┌─ The input

Lemma output_counts (b : deck_serial_usb_bridge) (w : W) (log : list usb_event) :
  carries b log -> counted (counters b) log ->
  let out := @deck_serial_usb_bridge_pump_output _ logged b (w, log) in counted (counters out.1.2) out.2.2.
Proof.
  intros Hcarry Hc. unfold deck_serial_usb_bridge_pump_output. run. cbn [connected logged observed].
  destruct (connected w) as [up w1]. cbn [fst snd]. destruct up; cbn [negb mret M_ret fst snd];
    [|by eapply counted_snoc; [..|exact Hc]].
  apply (carries_unseen b _ (Connected true)) in Hcarry; [|done..].
  apply (counted_snoc _ (counters b) _ (Connected true)) in Hc; [|done..].
  destruct (has_pending_output b) eqn:Hb; [by apply write_counts|]. run. cbn [take_output logged observed].
  pose proof (blocks_are_arrays w1) as Hl. destruct (take_output w1) as [[result block] w2]. cbn [fst snd] in *.
  destruct result; cbn [fst snd mret M_ret]; try (by eapply counted_snoc; [..|exact Hc]).
  destruct (_ || _) eqn:Hguard; cbn [fst snd mret M_ret].
  - assert (sendable DECK_SERIAL_ROUTER_COPY_OK block = false) as Hs.
    { unfold sendable. apply andb_false_iff. apply orb_true_iff in Hguard as [Hg|Hg]; bool_prop;
        [left; apply Nat.ltb_ge; lia|right; apply Nat.leb_gt; lia]. }
    eapply counted_snoc; [..|exact Hc]; try done. cbn -[sendable]. by rewrite Hs.
  - assert (sendable DECK_SERIAL_ROUTER_COPY_OK block = true) as Hs.
    { unfold sendable. apply orb_false_iff in Hguard as [H1 H2]. bool_prop. apply andb_true_iff. split; [apply Nat.ltb_lt|apply Nat.leb_le]; lia. }
    apply write_counts; [done| |].
    + destruct Hcarry as (completed & rounds & Ho & Hi). exists completed, rounds. split; [by apply output_takes|].
      eapply (input_frame b); [reflexivity|rewrite input_events_app; apply app_nil_r|exact Hi].
    + eapply counted_snoc; [..|exact Hc]; try done. cbn -[sendable]. by rewrite Hs.
Qed.

Lemma input_counts (b : deck_serial_usb_bridge) (w : W) (log : list usb_event) :
  counted (counters b) log ->
  let out := @deck_serial_usb_bridge_pump_input _ logged b (w, log) in counted (counters out.1.2) out.2.2.
Proof.
  intros Hc. unfold deck_serial_usb_bridge_pump_input. run. cbn [connected logged observed].
  destruct (connected w) as [up w1]. cbn [fst snd]. destruct up; cbn [negb mret M_ret fst snd];
    [|by eapply counted_snoc; [..|exact Hc]].
  apply (counted_snoc _ (counters b) _ (Connected true)) in Hc; [|done..].
  run. cbn [input_ready logged observed]. destruct (input_ready w1) as [ready w2]. cbn [fst snd].
  destruct ready; cbn [negb mret M_ret fst snd]; [|by eapply counted_snoc; [..|exact Hc]].
  apply (counted_snoc _ (counters b) _ (Ready true)) in Hc; [|done..].
  run. cbn [input_authority_generation logged observed]. destruct (input_authority_generation w2) as [g w3]. cbn [fst snd].
  apply (counted_snoc _ (counters b) _ (Authority g)) in Hc; [|done..].
  run. cbn [read_input logged observed]. destruct (read_input _ w3) as [[n data] w4]. cbn [fst snd].
  destruct ((n <? 0) || (Z.of_nat DECK_SERIAL_ROUTER_BLOCK_BYTES <? n)) eqn:Hbad; cbn [fst snd mret M_ret].
  { eapply counted_snoc; [..|exact Hc]; cbn [is_input_failure]; rewrite ?Hbad; done. }
  apply (counted_snoc _ (counters b) _ (ReadInput n data)) in Hc; [|try done; cbn [is_input_failure]; by rewrite Hbad..].
  destruct (n =? 0); cbn [fst snd mret M_ret]; [exact Hc|].
  run. cbn [submit_input logged observed input set_field]. destruct (submit_input _ g w4) as [ok w5]. cbn [fst snd].
  destruct ok; cbn [negb mret M_ret fst snd]; by eapply counted_snoc; [..|exact Hc].
Qed.

Lemma pumps_carry pumps (b : deck_serial_usb_bridge) (w : W) (log : list usb_event) :
  carries b log -> counted (counters b) log ->
  let out := @pump_all _ logged pumps b (w, log) in carries out.1 out.2.2 /\ counted (counters out.1) out.2.2.
Proof.
  revert b w log. induction pumps as [|p pumps IH]; intros b w log Hc Hn; [done|]. cbn [pump_all].
  assert (Hstep : let out := @pump_once _ logged p b (w, log) in carries out.1.2 out.2.2 /\ counted (counters out.1.2) out.2.2)
    by (destruct p; (split; [by first [apply output_carries|apply input_carries]|by first [apply output_counts|apply input_counts]])).
  cbv zeta in Hstep |- *. run. destruct (@pump_once _ logged p b (w, log)) as [[r b'] [w' log']]. by apply IH; apply Hstep.
Qed.
End Invariant.

Lemma created_carries b : deck_serial_usb_bridge_create true = Some b -> carries b [].
Proof. intros [= <-]. exists [], []. split; split; done. Qed.

Lemma created_counted b : deck_serial_usb_bridge_create true = Some b -> counted (counters b) [].
Proof. intros [= <-]. by split. Qed.

(** C24: The bridge carries both directions unchanged.  For every sequence of pumps
    of the two tasks and every behaviour of the driver and the service (short
    writes, refusals, impossible answers, disconnections), from the creation
    of the bridge on: the bytes the driver took are the blocks taken from the
    router, whole and in order, and then a prefix of the one block still
    pending, so that no byte is lost, repeated or sent out of order; every read
    is submitted at most once, with exactly the bytes that were read and the
    authority that was in force before the read; and every counter is the
    saturated total of what it names: the blocks and bytes that went out whole,
    the bytes and the number of the submissions that were accepted, the refused
    ones, the reads that failed, the calls at which the service was not ready
    or the host took nothing, the blocks and writes that failed, and the calls
    that found the host disconnected ([counted]). *)
Theorem usb_carries_both_directions {W} `{UsbIo W} (pumps : list pump) (b0 : deck_serial_usb_bridge) (w : W) :
  (forall w : W, List.length (o_bytes (take_output w).1.2) = DECK_SERIAL_ROUTER_BLOCK_BYTES) ->
  deck_serial_usb_bridge_create true = Some b0 ->
  let '(b, (_, log)) := run_logged pumps b0 w in
  exists completed rounds,
    taken log = completed ++ (if has_pending_output b then [pending_output b] else [])
    /\ sent log = (completed ≫= block_bytes)
                  ++ (if has_pending_output b then take (pending_offset b) (block_bytes (pending_output b)) else [])
    /\ input_events log = rounds ≫= round_events
    /\ let stats := deck_serial_usb_bridge_stats b in
       output_blocks stats = Z.min U64_MAX (Z.of_nat (List.length completed))
       /\ output_bytes stats = Z.min U64_MAX (Z.of_nat (List.length (completed ≫= block_bytes)))
       /\ last_output_sequence stats = default 0 (o_sequence <$> last completed)
       /\ input_bytes stats = Z.min U64_MAX (delivered rounds)
       /\ counted stats log.
Proof.
  intros Harrays Hcreate. destruct (pumps_carry Harrays pumps b0 w [] (created_carries b0 Hcreate) (created_counted b0 Hcreate)) as [Hc Hn].
  unfold run_logged. destruct (pump_all pumps b0 (w, [])) as [b [w' log]].
  destruct Hc as (completed & rounds & [] & []). exists completed, rounds. split_and!; done.
Qed.

(** ** The router behind the bridge *)
Module UsbExample.
(** A router with two blocks for the USB sink, a host that takes two bytes of
    every write and sends one byte, and a service that takes it. *)
Definition array (block : deck_serial_routed_block_t) : deck_serial_routed_block_t := {|
  o_session_id := o_session_id block; o_sequence := o_sequence block; o_monotonic_ms := o_monotonic_ms block;
  o_length := o_length block; o_bytes := resize DECK_SERIAL_ROUTER_BLOCK_BYTES 0 (o_bytes block) |}.

#[local] Instance router_io : UsbIo deck_serial_router := {|
  connected := mret true;
  take_output := fun r =>
    let '(result, block, r) := deck_serial_router_take r DECK_SERIAL_SINK_USB in
    ((result, array (default zero_block block)), r);
  write_output := fun data => mret (Z.min 2 (Z.of_nat (List.length data)));
  input_ready := mret true;
  input_authority_generation := mret 7;
  read_input := fun capacity => mret (1, replicate capacity 65);
  submit_input := fun _ _ => mret true;
|}.

Definition router : deck_serial_router :=
  match deck_serial_router_create 9 512 0 true with
  | Some r =>
      let r := (deck_serial_router_register_sink r {| c_id := DECK_SERIAL_SINK_USB; c_capacity_bytes := 512; c_retained := false |} true).2 in
      let r := (deck_serial_router_submit r {| i_monotonic_ms := 1; i_length := 3; i_bytes := [104; 105; 33] |}).2 in
      (deck_serial_router_submit r {| i_monotonic_ms := 2; i_length := 2; i_bytes := [111; 107] |}).2
  | None => {| session_id := 0; pool_capacity_bytes := 0; pool_blocks := 0; payloads := []; metadata := []; free_head := 0;
               sinks := []; stats := {| accepted_bytes := 0; accepted_blocks := 0; last_sequence := 0; pool_exhaustions := 0;
                 uart_fifo_overflows := 0; uart_driver_buffer_full := 0; router_starvations := 0 |} |}
  end.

└─

Prompt: Within the data above, the span starting at the line containing "destruct Hc as" and ending at the line containing "Definition array (block" is to be retyped exactly, with no other lines.

Answer for this exercise:
  destruct Hc as (completed & rounds & [] & []). exists completed, rounds. split_and!; done.
Qed.

(** ** The router behind the bridge *)
Module UsbExample.
(** A router with two blocks for the USB sink, a host that takes two bytes of
    every write and sends one byte, and a service that takes it. *)
Definition array (block : deck_serial_routed_block_t) : deck_serial_routed_block_t := {|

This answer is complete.